Realizzato da Fujitsu nei datacenter Riken di Kobe, è basato su tecnologia ARM, conta su 442 petaFLOPS ed è stato ideato per raggiungere performance applicative elevatissime per risolvere problemi sociali e scientifici. Fugaku è tre volte più potente dell’ex numero uno, IBM Summit, che si è fermato a 148,6 petaFLOPS e si trova all’Oak Ridge National Laboratory in Tennessee, negli Stati Uniti.
Al terzo posto IBM Sierra, anch’esso localizzato in un datacenter statunitense, stavolta in California. Stessa architettura di Summit, ha raggiunto 94,6 petaFLOPS, ed è stato usato insieme al "fratello maggiore" nella lotta contro il cancro per studiarne l'incidenza grazie agli algoritmi di machine learning applicati alla popolazione statunitense, ma anche per identificare nuovi materiali per costruire batterie o semiconduttori grazie alla possibilità di ottenere risposte sul comportamento dei materiali a livello atomico.
Al quarto posto c'è il Sunway TaihuLight, supercomputer cinese che fino a poco tempo fa era in cima alla classifica, dotato di 40.960 moduli processori, ognuno di essi equipaggiato con 260 core per un totale di 10.649.600 core complessivi, che ha raggiunto 93 petaFLOPS, e al quinto c'è lo statunitense Perlmutter, arrivato a questa posizione giusto lo scorso giugno con 70,9 petaFLOPS.
Al momento il nostro Paese ha tre supercomputer piazzati nella top500, abbastanza ben posizionati. Uno è addirittura nella top 10: è il HPC5, supercomputer di ENI sviluppato da Dell EMC e collocato in un datacenter in provincia di Pavia: arriva a 34,5 petaFLOPS ed è attualmente il secondo supercomputer più potente d’Europa, preceduto solo dal tedesco JUWELS con 44,12 petaFLOPS.
A livello europeo l’Italia fa parte dell’impresa EuroHPC che punta alla transizione verso uno scenario che porterà a usare sistemi cinquanta volte più potenti rispetto agli attuali, e che richiede una collaborazione sempre più trasversale tra gli stati europei.
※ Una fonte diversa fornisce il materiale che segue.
(* ===== verification/NnCtx.v ===== *)
(** * wasi-nn host state

    [src/wasmtime-repo/crates/wasi-nn/src]: [ctx.rs] (the handle tables and
    [WasiNnCtx], [preload]), [backend/mod.rs] (what a backend is),
    [registry/in_memory.rs] (graphs by name) and the type conversions of
    [witx.rs] and [wit.rs].  The traits a backend implements are the class
    [BackendOps]; the host functions are proved against that class. *)

From Stdlib Require Import ZArith Lia.
From stdpp Require Import base list gmap strings numbers countable.
From S2P Require Import Prelude Float32 Wiggle.
Open Scope Z_scope.

(** ** Types shared by the two interfaces *)

Inductive GraphEncoding := Openvino | Onnx | Tensorflow | Pytorch | Tensorflowlite | Autodetect.
Inductive ExecutionTarget := Cpu | Gpu | Tpu.
Inductive TensorType := Fp16 | Fp32 | Fp64 | Bf16 | U8 | I32 | I64.

#[global] Instance GraphEncoding_eq : EqDecision GraphEncoding.
Proof. solve_decision. Defined.

Definition encoding_code (e : GraphEncoding) : nat :=
  match e with
  | Openvino => 0 | Onnx => 1 | Tensorflow => 2 | Pytorch => 3
  | Tensorflowlite => 4 | Autodetect => 5
  end.
Definition encoding_decode (n : nat) : option GraphEncoding :=
  [Openvino; Onnx; Tensorflow; Pytorch; Tensorflowlite; Autodetect] !! n.
#[global] Instance GraphEncoding_countable : Countable GraphEncoding.
Proof. apply (inj_countable encoding_code encoding_decode). by intros []. Defined.

Record Tensor := { dimensions : list Z; tensor_type : TensorType; data : list Z }.

(** [witx.rs]: the types of the WITX interface and their conversion. *)
Module witx.
Inductive TensorType' := F16 | F32 | F64 | WU8 | WI32 | WI64.
Inductive GraphEncoding' :=
| WOpenvino | WOnnx | WTensorflow | WPytorch | WTensorflowlite | WAutodetect.
Inductive ExecutionTarget' := WCpu | WGpu | WTpu.

Definition target_from (v : ExecutionTarget') : ExecutionTarget :=
  match v with WCpu => Cpu | WGpu => Gpu | WTpu => Tpu end.
Definition encoding_from (v : GraphEncoding') : GraphEncoding :=
  match v with
  | WOpenvino => Openvino | WOnnx => Onnx | WTensorflow => Tensorflow
  | WPytorch => Pytorch | WTensorflowlite => Tensorflowlite | WAutodetect => Autodetect
  end.
Definition tensor_type_from (v : TensorType') : TensorType :=
  match v with
  | F16 => Fp16 | F32 => Fp32 | WU8 => U8 | WI32 => I32 | WI64 => I64 | F64 => Fp64
  end.
End witx.

(** [str::to_lowercase] on ASCII. *)
Definition ascii_lower (a : Ascii.ascii) : Ascii.ascii :=
  let n := Ascii.nat_of_ascii a in
  if ((65 <=? n) && (n <=? 90))%nat then Ascii.ascii_of_nat (n + 32) else a.
Fixpoint to_lowercase (s : string) : string :=
  match s with
  | EmptyString => EmptyString
  | String a s => String (ascii_lower a) (to_lowercase s)
  end.

(** [GraphEncoding::from_str]. *)
Definition encoding_from_str (s : string) : option GraphEncoding :=
  let l := to_lowercase s in
  if decide (l = "openvino"%string) then Some Openvino
  else if decide (l = "onnx"%string) then Some Onnx
  else if decide (l = "pytorch"%string) then Some Pytorch
  else if decide (l = "tensorflow"%string) then Some Tensorflow
  else if decide (l = "tensorflowlite"%string) then Some Tensorflowlite
  else if decide (l = "autodetect"%string) then Some Autodetect
  else None.

(** ** Errors *)

Inductive BackendError :=
| BackendAccess
| GuestAccess (e : GuestError)
| InvalidNumberOfBuilders (expected passed : Z)
| NotEnoughMemory (size : Z).

Inductive UsageError :=
| InvalidContext
| InvalidEncoding (e : GraphEncoding)
| UInvalidNumberOfBuilders (n : Z)
| InvalidGraphHandle
| InvalidExecutionContextHandle
| UNotEnoughMemory (size : Z)
| NotFound (name : list Z).

Inductive WasiNnError :=
| EBackend (e : BackendError)
| EGuest (e : GuestError)
| EUsage (e : UsageError).

(** ** [Table] *)

Record Table (V : Type) := { entries : gmap Z V; next_key : Z }.
Arguments entries {V}.
Arguments next_key {V}.

Definition table_default {V} : Table V := {| entries := ∅; next_key := 0 |}.

Definition use_next_key {E V} (oc : bool) (t : Table V) : outcome E (Z * Table V) :=
  let current := next_key t in
  n ← arith oc 32 (next_key t + 1);
  Ok (current, {| entries := entries t; next_key := n |}).

Definition table_insert {E V} (oc : bool) (value : V) (t : Table V) : outcome E (Z * Table V) :=
  '(key, t1) ← use_next_key oc t;
  Ok (key, {| entries := <[key := value]> (entries t1); next_key := next_key t1 |}).

Definition table_get {V} (t : Table V) (key : Z) : option V := entries t !! key.

(** A write through the reference [get_mut] returns. *)
Definition table_set {V} (t : Table V) (key : Z) (v : V) : Table V :=
  {| entries := <[key := v]> (entries t); next_key := next_key t |}.

(** The keys handed out so far are exactly those below [next_key]. *)
Definition table_wf {V} (t : Table V) : Prop :=
  in_u 32 (next_key t) /\ forall k, is_Some (entries t !! k) <-> 0 <= k < next_key t.

(** ** What a backend offers

    [BackendInner], [BackendFromDir], [BackendGraph] and
    [BackendExecutionContext]; a method on [&mut self] returns the new state. *)
Class BackendOps (B G X : Type) := {
  encoding : B -> GraphEncoding;
  backend_load : B -> list (list Z) -> ExecutionTarget -> B * outcome BackendError G;
  as_dir_loadable : B -> bool;
  load_from_dir : B -> string -> ExecutionTarget -> B * outcome BackendError G;
  graph_init : G -> outcome BackendError X;
  x_set_input : X -> Z -> Tensor -> X * outcome BackendError unit;
  x_compute : X -> X * outcome BackendError unit;
  x_get_output : X -> Z -> list Z -> X * outcome BackendError (Z * list Z);
}.

Section Ctx.
  Context {B G X : Type} `{!BackendOps B G X}.

(** ** [InMemoryRegistry]

    [is_dir] and [file_name] of [std::path::Path] are inputs. *)
Definition Registry : Type := gmap (list Z) G.

Inductive RegistryError := NotADirectory | NoFileName | LoadError (e : BackendError).

Definition registry_load (is_dir : string -> bool) (file_name : string -> option (list Z))
    (reg : gmap (list Z) G) (b : B) (path : string)
  : B * outcome RegistryError (gmap (list Z) G) :=
  if negb (is_dir path) then (b, Err NotADirectory)
  else match file_name path with
  | None => (b, Err NoFileName)
  | Some name =>
      let '(b', r) := load_from_dir b path Cpu in
      (b', graph ← map_err LoadError r; Ok (<[name := graph]> reg))
  end.

(** ** [WasiNnCtx] *)

Record WasiNnCtx := {
  backends : gmap GraphEncoding B;
  registry : gmap (list Z) G;
  graphs : Table G;
  executions : Table X;
}.

(** [collect] into a [HashMap]: a later backend with the same encoding wins. *)
Definition ctx_new (bs : list B) (reg : gmap (list Z) G) : WasiNnCtx :=
  {| backends := foldl (fun m b => <[encoding b := b]> m) ∅ bs;
     registry := reg; graphs := table_default; executions := table_default |}.

(** ** [preload] *)

Inductive PreloadError :=
| ParseError (kind : string)
| UnsupportedBackend (kind : string)
| NoDirectoryLoading (kind : string)
| RegistryFailed (e : RegistryError).

(** [iter_mut().find(...)]: the first backend of an encoding, with its place. *)
Fixpoint find_backend (k : GraphEncoding) (bs : list B) (i : nat) : option (nat * B) :=
  match bs with
  | [] => None
  | b :: bs => if decide (encoding b = k) then Some (i, b) else find_backend k bs (S i)
  end.

Fixpoint preload (is_dir : string -> bool) (file_name : string -> option (list Z))
    (todo : list (string * string)) (bs : list B) (reg : gmap (list Z) G)
  : outcome PreloadError (list B * gmap (list Z) G) :=
  match todo with
  | [] => Ok (bs, reg)
  | (kind, path) :: todo =>
      k ← ok_or (ParseError kind) (encoding_from_str kind);
      '(i, b) ← ok_or (UnsupportedBackend kind) (find_backend k bs 0);
      if negb (as_dir_loadable b) then Err (NoDirectoryLoading kind)
      else
        let '(b', r) := registry_load is_dir file_name reg b path in
        reg' ← map_err RegistryFailed r;
        preload is_dir file_name todo (<[i := b']> bs) reg'
  end.

End Ctx.
Arguments WasiNnCtx B G X : clear implicits.

(** ** Table lemmas *)

Section TableLemmas.
  Context {V : Type}.
  Implicit Types t : Table V.

Lemma table_default_wf : table_wf (table_default (V:=V)).
Proof.
  split; [unfold in_u; cbn; lia|]. intros k. cbn. rewrite lookup_empty. split; [by intros [? ?]|lia].
Qed.

Lemma table_insert_Ok {E} oc v t :
  table_wf t -> next_key t < u32_max ->
  table_insert (E:=E) oc v t =
  Ok (next_key t, {| entries := <[next_key t := v]> (entries t); next_key := next_key t + 1 |}).
Proof.
  intros [Hu _] Hlt. unfold table_insert, use_next_key.
  rewrite arith_ok; [done|]. unfold in_u, u32_max in *. lia.
Qed.

Lemma table_insert_wf {E} oc v t k t' :
  table_wf t -> next_key t < u32_max -> table_insert (E:=E) oc v t = Ok (k, t') -> table_wf t'.
Proof.
  intros Hw Hlt. rewrite table_insert_Ok by done. intros [= <- <-].
  destruct Hw as [Hu Hk]. unfold in_u, u32_max in *. split; cbn; [unfold in_u; lia|].
  intros k. destruct (decide (k = next_key t)) as [->|Hne].
  - rewrite lookup_insert_eq. split; [lia|by eexists].
  - rewrite lookup_insert_ne, Hk by done. lia.
Qed.

Lemma table_set_wf t k v : table_wf t -> is_Some (entries t !! k) -> table_wf (table_set t k v).
Proof.
  intros [Hu Hk] Hs. split; [done|]. intros k'. cbn. destruct (decide (k' = k)) as [->|Hne].
  - rewrite lookup_insert_eq, <- Hk. split; [done|by eexists].
  - by rewrite lookup_insert_ne.
Qed.
End TableLemmas.
(* ===== verification/NnOnnx.v ===== *)
(** * The ONNX backend of wasi-nn

    [src/wasmtime-repo/crates/wasi-nn/src/backend/onnxruntime.rs].  Floats only
    move here, so an [f32] is its bit pattern.  The crate [ort] is not part of
    the repository: its session type and the calls the backend makes are the
    class [OrtSession].  The mutex around a session is not represented: a
    session is only read. *)

From Stdlib Require Import ZArith Lia.
From stdpp Require Import base list gmap strings numbers.
From S2P Require Import Prelude Float32 Wiggle NnCtx.
Open Scope Z_scope.

(** ** The calls to [ort] *)

Class OrtSession (Sess V : Type) := {
  (** [Session::builder()?.with_optimization_level(..)?.commit_from_memory(..)] *)
  commit_from_memory : list Z -> option Sess;
  (** the lengths of [session.inputs] and [session.outputs] *)
  n_inputs : Sess -> nat;
  n_outputs : Sess -> nat;
  (** [inputs![(dims, data)]], which checks the shape against the data *)
  make_input : list Z -> list Z -> option V;
  (** [session.run]: per output, [try_extract_raw_tensor::<f32>] or its failure *)
  session_run : Sess -> list V -> option (list (option (list Z)));
}.

(** ** Bytes of floats *)

Definition f32_vec_to_bytes (fs : list Z) : list Z :=
  let chunks := map (le_bytes 4) fs in
  mjoin chunks.

(** [data.chunks(4)]: the last chunk may be shorter. *)
Fixpoint chunks4 (bs : list Z) : list (list Z) :=
  match bs with
  | [] => []
  | a :: b :: c :: d :: r => [a; b; c; d] :: chunks4 r
  | r => [r]
  end.

(** [c.try_into().unwrap()] needs four bytes. *)
Definition chunk_to_f32 {E} (c : list Z) : outcome E Z :=
  if decide (length c = 4%nat) then Ok (le_value c) else Panic.

Fixpoint mapM_outcome {E A C} (f : A -> outcome E C) (l : list A) : outcome E (list C) :=
  match l with
  | [] => Ok []
  | x :: l => y ← f x; ys ← mapM_outcome f l; Ok (y :: ys)
  end.

Definition bytes_to_f32_vec {E} (bs : list Z) : outcome E (list Z) :=
  mapM_outcome chunk_to_f32 (chunks4 bs).

(** ** The backend *)

Inductive OnnxBackend := MkOnnxBackend.

Section Onnx.
  Context {Sess V : Type} `{!OrtSession Sess V}.

Record ONNXGraph := { graph_session : Sess; graph_target : ExecutionTarget }.

Record ONNXExecutionContext := {
  session : Sess;
  inputs : list (option Tensor);
  outputs : list (option (list Z));
}.

Definition onnx_load (self : OnnxBackend) (builders : list (list Z)) (target : ExecutionTarget)
  : OnnxBackend * outcome BackendError ONNXGraph :=
  match builders with
  | [b] =>
      match commit_from_memory b with
      | Some s => (self, Ok {| graph_session := s; graph_target := target |})
      | None => (self, Err BackendAccess)
      end
  | _ => (self, Err (InvalidNumberOfBuilders 1 (Z.of_nat (length builders))))
  end.

(** [read] of [backend/mod.rs] is the parameter [read_file]. *)
Definition onnx_load_from_dir (read_file : string -> option (list Z)) (self : OnnxBackend)
    (path : string) (target : ExecutionTarget) : OnnxBackend * outcome BackendError ONNXGraph :=
  match read_file (path +:+ "/model.onnx") with
  | Some model => onnx_load self [model] target
  | None => (self, Err BackendAccess)
  end.

Definition onnx_init_execution_context (g : ONNXGraph) : outcome BackendError ONNXExecutionContext :=
  let s := graph_session g in
  Ok {| session := s; inputs := replicate (n_inputs s) None;
        outputs := replicate (n_outputs s) None |}.

Definition onnx_set_input (self : ONNXExecutionContext) (index : Z) (tensor : Tensor)
  : ONNXExecutionContext * outcome BackendError unit :=
  if decide (index < Z.of_nat (length (inputs self))) then
    ({| session := session self; inputs := <[Z.to_nat index := Some tensor]> (inputs self);
        outputs := outputs self |}, Ok ())
  else (self, Panic).

(** One element of [shaped_inputs]. *)
Definition shape_input (o : option Tensor) : outcome BackendError V :=
  input ← unwrap o;
  match tensor_type input with
  | Fp32 =>
      fs ← bytes_to_f32_vec (data input);
      unwrap (make_input (dimensions input) fs)
  | _ => Panic
  end.

(** The loop over the outputs: a failed extraction returns early and keeps the
    outputs stored so far. *)
Fixpoint store_outputs (res : list (option (list Z))) (i n : nat) (outs : list (option (list Z)))
  : list (option (list Z)) * outcome BackendError unit :=
  match n with
  | O => (outs, Ok ())
  | S n =>
      match res !! i with
      | None => (outs, Panic)
      | Some None => (outs, Err BackendAccess)
      | Some (Some f32s) =>
          store_outputs res (S i) n (<[i := Some (f32_vec_to_bytes f32s)]> outs)
      end
  end.

Definition onnx_compute (self : ONNXExecutionContext)
  : ONNXExecutionContext * outcome BackendError unit :=
  match mapM_outcome shape_input (inputs self) with
  | Panic => (self, Panic)
  | Err e => (self, Err e)
  | Ok shaped_inputs =>
      match session_run (session self) shaped_inputs with
      | None => (self, Err BackendAccess)
      | Some res =>
          let '(outs, r) := store_outputs res 0 (length (outputs self)) (outputs self) in
          ({| session := session self; inputs := inputs self; outputs := outs |}, r)
      end
  end.

(** [destination[..output.len()].copy_from_slice(output)]. *)
Definition onnx_get_output (self : ONNXExecutionContext) (index : Z) (destination : list Z)
  : ONNXExecutionContext * outcome BackendError (Z * list Z) :=
  (self,
   output ← unwrap (o ← outputs self !! Z.to_nat index; o);
   if decide (length output <= length destination)%nat then
     Ok (Z.of_nat (length output) mod 2 ^ 32, output ++ drop (length output) destination)
   else Panic).

Definition onnx_ops (read_file : string -> option (list Z))
  : BackendOps OnnxBackend ONNXGraph ONNXExecutionContext := {|
  encoding _ := Onnx;
  backend_load := onnx_load;
  as_dir_loadable _ := true;
  load_from_dir := onnx_load_from_dir read_file;
  graph_init := onnx_init_execution_context;
  x_set_input := onnx_set_input;
  x_compute := onnx_compute;
  x_get_output := onnx_get_output;
|}.
End Onnx.
Arguments ONNXGraph Sess : clear implicits.
Arguments ONNXExecutionContext Sess : clear implicits.

(** ** Floats and bytes *)

Lemma f32_vec_to_bytes_flatten fs : f32_vec_to_bytes fs = flatten 4 fs.
Proof.
  unfold f32_vec_to_bytes, flatten. induction fs as [|f fs IH]; [done|].
  change ((f :: fs) ≫= le_bytes 4) with (le_bytes 4 f ++ (fs ≫= le_bytes 4)). by rewrite <- IH.
Qed.

Lemma chunks4_app a b : length a = 4%nat -> chunks4 (a ++ b) = a :: chunks4 b.
Proof. intros H. destruct a as [|a1 [|a2 [|a3 [|a4 [|]]]]]; done. Qed.

Lemma bytes_to_f32_vec_cons {E} a b :
  length a = 4%nat ->
  bytes_to_f32_vec (E:=E) (a ++ b) = fs ← bytes_to_f32_vec b; Ok (le_value a :: fs).
Proof.
  intros Ha. unfold bytes_to_f32_vec. rewrite chunks4_app by done.
  cbn [mapM_outcome].
  assert (Hc : chunk_to_f32 (E:=E) a = Ok (le_value a)).
  { unfold chunk_to_f32. by rewrite decide_True. }
  by rewrite Hc.
Qed.

Lemma bytes_to_f32_vec_to_bytes {E} fs :
  Forall (in_u 32) fs -> bytes_to_f32_vec (E:=E) (f32_vec_to_bytes fs) = Ok fs.
Proof.
  rewrite f32_vec_to_bytes_flatten. induction 1 as [|f fs Hf _ IH]; [done|].
  change (flatten 4 (f :: fs)) with (le_bytes 4 f ++ flatten 4 fs).
  rewrite bytes_to_f32_vec_cons by apply length_le_bytes. rewrite IH. cbn [mbind outcome_bind].
  by rewrite le_value_bytes4.
Qed.

(** Induction over a byte vector four bytes at a time. *)
Lemma chunk_ind (P : list Z -> Prop) :
  (forall bs, (length bs < 4)%nat -> P bs) ->
  (forall a b, length a = 4%nat -> P b -> P (a ++ b)) -> forall bs, P bs.
Proof.
  intros H0 H4 bs. induction bs as [bs IH] using (induction_ltof1 _ (@length Z)). unfold ltof in IH.
  destruct (decide (length bs < 4)%nat) as [|Hge]; [by apply H0|].
  rewrite <- (take_drop 4 bs). apply H4; [rewrite length_take; lia|].
  apply IH. rewrite length_drop. lia.
Qed.

(** The bytes the guest passes decode to floats exactly when their number is
    a multiple of four, and then encoding the floats gives the bytes back;
    otherwise the conversion panics. *)
Theorem bytes_to_f32_vec_spec bs :
  Forall is_byte bs ->
  ((length bs mod 4 = 0)%nat ->
     exists fs, bytes_to_f32_vec (E:=BackendError) bs = Ok fs /\
       f32_vec_to_bytes fs = bs /\ Forall (in_u 32) fs) /\
  ((length bs mod 4 <> 0)%nat -> bytes_to_f32_vec (E:=BackendError) bs = Panic).
Proof.
  induction bs as [bs Hlt|a b Ha IH] using chunk_ind; intros Hb.
  - destruct bs as [|b0 [|b1 [|b2 [|]]]]; cbn in Hlt; try lia; split; intros Hm; try done.
    by exists [].
  - apply Forall_app in Hb as [Hba Hbb]. specialize (IH Hbb). rewrite length_app, Ha.
    replace ((4 + length b) mod 4)%nat with (length b mod 4)%nat
      by (rewrite <- (Nat.Div0.add_mod_idemp_l 4); done).
    rewrite bytes_to_f32_vec_cons by done. split; intros Hm.
    + destruct IH as [IH _]. destruct (IH Hm) as (fs & -> & Henc & Hu). cbn [mbind outcome_bind].
      exists (le_value a :: fs). split_and!; [done| |].
      * rewrite f32_vec_to_bytes_flatten in *.
        change (flatten 4 (le_value a :: fs)) with (le_bytes 4 (le_value a) ++ flatten 4 fs).
        rewrite Henc. f_equal. rewrite <- Ha. by apply le_bytes_value.
      * constructor; [|done]. pose proof (le_bytes_value a Hba) as Hr.
        destruct a as [|a1 [|a2 [|a3 [|a4 [|]]]]]; try done. clear Hr.
        rewrite !Forall_cons_iff in Hba. unfold is_byte in Hba. unfold in_u. cbn. lia.
    + destruct IH as [_ IH]. by rewrite IH.
Qed.

(** ** Inference *)

Section OnnxCorrect.
  Context {Sess V : Type} `{!OrtSession Sess V}.
  Implicit Types x : ONNXExecutionContext Sess.

Lemma mapM_outcome_Forall2 {E A C} (f : A -> outcome E C) l k :
  mapM_outcome f l = Ok k <-> Forall2 (fun a c => f a = Ok c) l k.
Proof.
  revert k. induction l as [|a l IH]; intros k; cbn.
  - split; [intros [= <-]; constructor|by inversion 1].
  - split.
    + intros H. outcome_inv. constructor; [done|]. by apply IH.
    + inversion 1 as [|? c ? k' Hac Hlk]; subst. rewrite Hac. cbn.
      apply IH in Hlk. by rewrite Hlk.
Qed.

(** The outputs after the loop, when every extraction succeeds. *)
Lemma store_outputs_ok res n : forall i outs,
  (forall j, (i <= j < i + n)%nat -> exists fs, res !! j = Some (Some fs)) ->
  length outs = (i + n)%nat ->
  store_outputs res i n outs =
  (take i outs ++ map (fmap f32_vec_to_bytes) (take n (drop i res)), Ok ()).
Proof.
  induction n as [|n IH]; intros i outs Hres Hl; cbn [store_outputs].
  - rewrite take_0, app_nil_r, take_ge by lia. done.
  - destruct (Hres i) as [fs Hi]; [lia|]. rewrite Hi.
    rewrite IH by (first [intros; apply Hres; lia | rewrite length_insert; lia]).
    f_equal. rewrite (drop_S _ _ _ Hi). cbn [take map].
    rewrite (take_S_r _ _ (Some (f32_vec_to_bytes fs))) by (apply list_lookup_insert_eq; lia).
    rewrite <- app_assoc, take_insert_ge by lia. done.
Qed.

(** A computation in which every input is set with 32-bit float data that
    [ort] accepts, and in which the session produces all outputs, succeeds and
    leaves in every output slot the bytes of that output; a following
    [get_output] into a large enough buffer returns their number and writes
    them to the front of the buffer, leaving the rest of the buffer alone. *)
Theorem onnx_compute_get_output x shaped res index fs destination :
  Forall2 (fun o v => shape_input o = Ok v) (inputs x) shaped ->
  session_run (session x) shaped = Some res ->
  length res = length (outputs x) ->
  Forall (fun o => is_Some o) res ->
  0 <= index -> res !! Z.to_nat index = Some (Some fs) ->
  (4 * length fs <= length destination)%nat -> Z.of_nat (4 * length fs) < 2 ^ 32 ->
  exists x', onnx_compute x = (x', Ok ()) /\ inputs x' = inputs x /\
    onnx_get_output x' index destination =
    (x', Ok (Z.of_nat (4 * length fs),
             f32_vec_to_bytes fs ++ drop (4 * length fs) destination)).
Proof.
  intros Hin Hrun Hlen Hall Hi Hfs Hd Hu. unfold onnx_compute.
  rewrite (proj2 (mapM_outcome_Forall2 _ _ _) Hin), Hrun.
  rewrite store_outputs_ok; [|intros j Hj|done].
  2:{ destruct (lookup_lt_is_Some_2 res j) as [o Ho]; [lia|].
      destruct (Forall_lookup_1 _ _ _ _ Hall Ho) as [f ->]. by exists f. }
  eexists. split; [reflexivity|]. cbn [inputs outputs]. split; [done|].
  unfold onnx_get_output. f_equal. cbn [outputs]. rewrite take_0, drop_0, take_ge by lia.
  cbn [app]. rewrite list_lookup_fmap, Hfs. cbn [fmap option_fmap option_map mbind option_bind unwrap outcome_bind].
  assert (Hl : length (f32_vec_to_bytes fs) = (4 * length fs)%nat)
    by (rewrite f32_vec_to_bytes_flatten, length_flatten; lia).
  rewrite Hl, decide_True by done. by rewrite Z.mod_small by lia.
Qed.

(** The backend panics, instead of returning an error, on an input index
    past the inputs of the model, on an output index past its outputs or not
    yet computed, and on a destination shorter than the output. *)
Theorem onnx_panics x index tensor destination :
  0 <= index ->
  ((onnx_set_input x index tensor).2 = Panic <-> Z.of_nat (length (inputs x)) <= index) /\
  ((onnx_get_output x index destination).2 = Panic <->
     match outputs x !! Z.to_nat index with
     | Some (Some output) => (length destination < length output)%nat
     | _ => True
     end).
Proof.
  intros Hi. split.
  - unfold onnx_set_input. case_decide; cbn; [split; [done|lia]|split; [lia|done]].
  - unfold onnx_get_output. cbn [snd].
    destruct (outputs x !! Z.to_nat index) as [[output|]|]; cbn; [|done|done].
    case_decide; [split; [done|lia]|split; [lia|done]].
Qed.
End OnnxCorrect.

(** ** Witnesses

    A session with one input and one output that returns its input. *)

#[export] Instance echo_session : OrtSession unit (list Z) := {
  commit_from_memory _ := Some ();
  n_inputs _ := 1%nat;
  n_outputs _ := 1%nat;
  make_input _ fs := Some fs;
  session_run _ vs := Some (map Some vs);
}.

Definition echo_tensor : Tensor :=
  {| dimensions := [2]; tensor_type := Fp32; data := f32_vec_to_bytes [1065353216; 7] |}.
Definition echo_context : ONNXExecutionContext unit :=
  {| session := (); inputs := [Some echo_tensor]; outputs := [None] |}.

Lemma bytes_to_f32_vec_spec_witness :
  bytes_to_f32_vec (E:=BackendError) [1; 2; 3] = Panic.
Proof.
  apply (bytes_to_f32_vec_spec [1; 2; 3]).
  - repeat constructor; cbn; lia.
  - discriminate.
Defined.

Lemma onnx_compute_get_output_witness :
  exists x', onnx_compute echo_context = (x', Ok ()) /\
    onnx_get_output x' 0 (replicate 10 9) =
    (x', Ok (8, f32_vec_to_bytes [1065353216; 7] ++ [9; 9])).
Proof.
  destruct (onnx_compute_get_output echo_context [[1065353216; 7]]
              [Some [1065353216; 7]] 0 [1065353216; 7] (replicate 10 9))
    as (x' & Hc & _ & Hg).
  - repeat constructor.
  - reflexivity.
  - reflexivity.
  - repeat constructor; by eexists.
  - lia.
  - reflexivity.
  - cbn. lia.
  - cbn. lia.
  - exists x'. split; [exact Hc|exact Hg].
Defined.

Lemma onnx_panics_witness : (onnx_set_input echo_context 1 echo_tensor).2 = Panic.
Proof. apply (onnx_panics echo_context 1 echo_tensor []); cbn; lia. Defined.
(** What a call gives the guest: the code of success with the results, or the
    code the error converts to. *)
Definition errno {E A} (r : outcome WasiNnError A) : outcome E (NnErrno * option A) :=
  match r with
  | Ok a => Ok (Success, Some a)
  | Err e => n ← nn_errno_from_wasi_nn_error e; Ok (n, None)
  | Panic => Panic
  end.
End WitxHost.
End Witx.

(** ** [wit.rs]: errors are [wasmtime::Result] errors, i.e. traps *)
Module Wit.
Section WitHost.
  Context {B G X : Type} `{!BackendOps B G X}.
  Context (oc : bool).
  Implicit Types ctx : WasiNnCtx B G X.

Definition load ctx (builders : list (list Z)) (e : GraphEncoding) (target : ExecutionTarget)
  : WasiNnCtx B G X * outcome WasiNnError Z :=
  match backends ctx !! e with
  | Some backend =>
      let '(backend', r) := backend_load backend builders target in
      let ctx1 := set_backend ctx e backend' in
      match r with
      | Ok graph => push_graph oc ctx1 graph
      | Err er => (ctx1, Err (EBackend er))
      | Panic => (ctx1, Panic)
      end
  | None => (ctx, Err (EUsage (InvalidEncoding e)))
  end.

Definition load_by_name ctx (name : list Z) : WasiNnCtx B G X * outcome WasiNnError Z :=
  match registry ctx !! name with
  | Some graph => push_graph oc ctx graph
  | None => (ctx, Err (EUsage (NotFound name)))
  end.

Definition init_execution_context ctx (graph_id : Z)
  : WasiNnCtx B G X * outcome WasiNnError Z :=
  match table_get (graphs ctx) graph_id with
  | Some graph =>
      match graph_init graph with
      | Ok x => push_execution oc ctx x
      | Err e => (ctx, Err (EBackend e))
      | Panic => (ctx, Panic)
      end
  | None => (ctx, Err (EUsage InvalidGraphHandle))
  end.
In questo contesto saranno determinanti le risorse messe in campo dai partner, come il super computer pre-exascale europeo Leonardo, che sarà installato e gestito da Cineca nel corso del 2022.
In prospettiva, bisognerà tener conto anche dell'aspetto di sostenibilità ambientale dei supercomputer, perché per quanto lo sviluppo dei semiconduttori sia in grado offrire maggior potenza di calcolo a fronte di minori consumi, queste macchine rimangono strutture estremamente energivore: motivo per cui si rende necessario limitare i consumi, ridurre le emissioni CO2 e rendere l’intera filiera più sostenibile.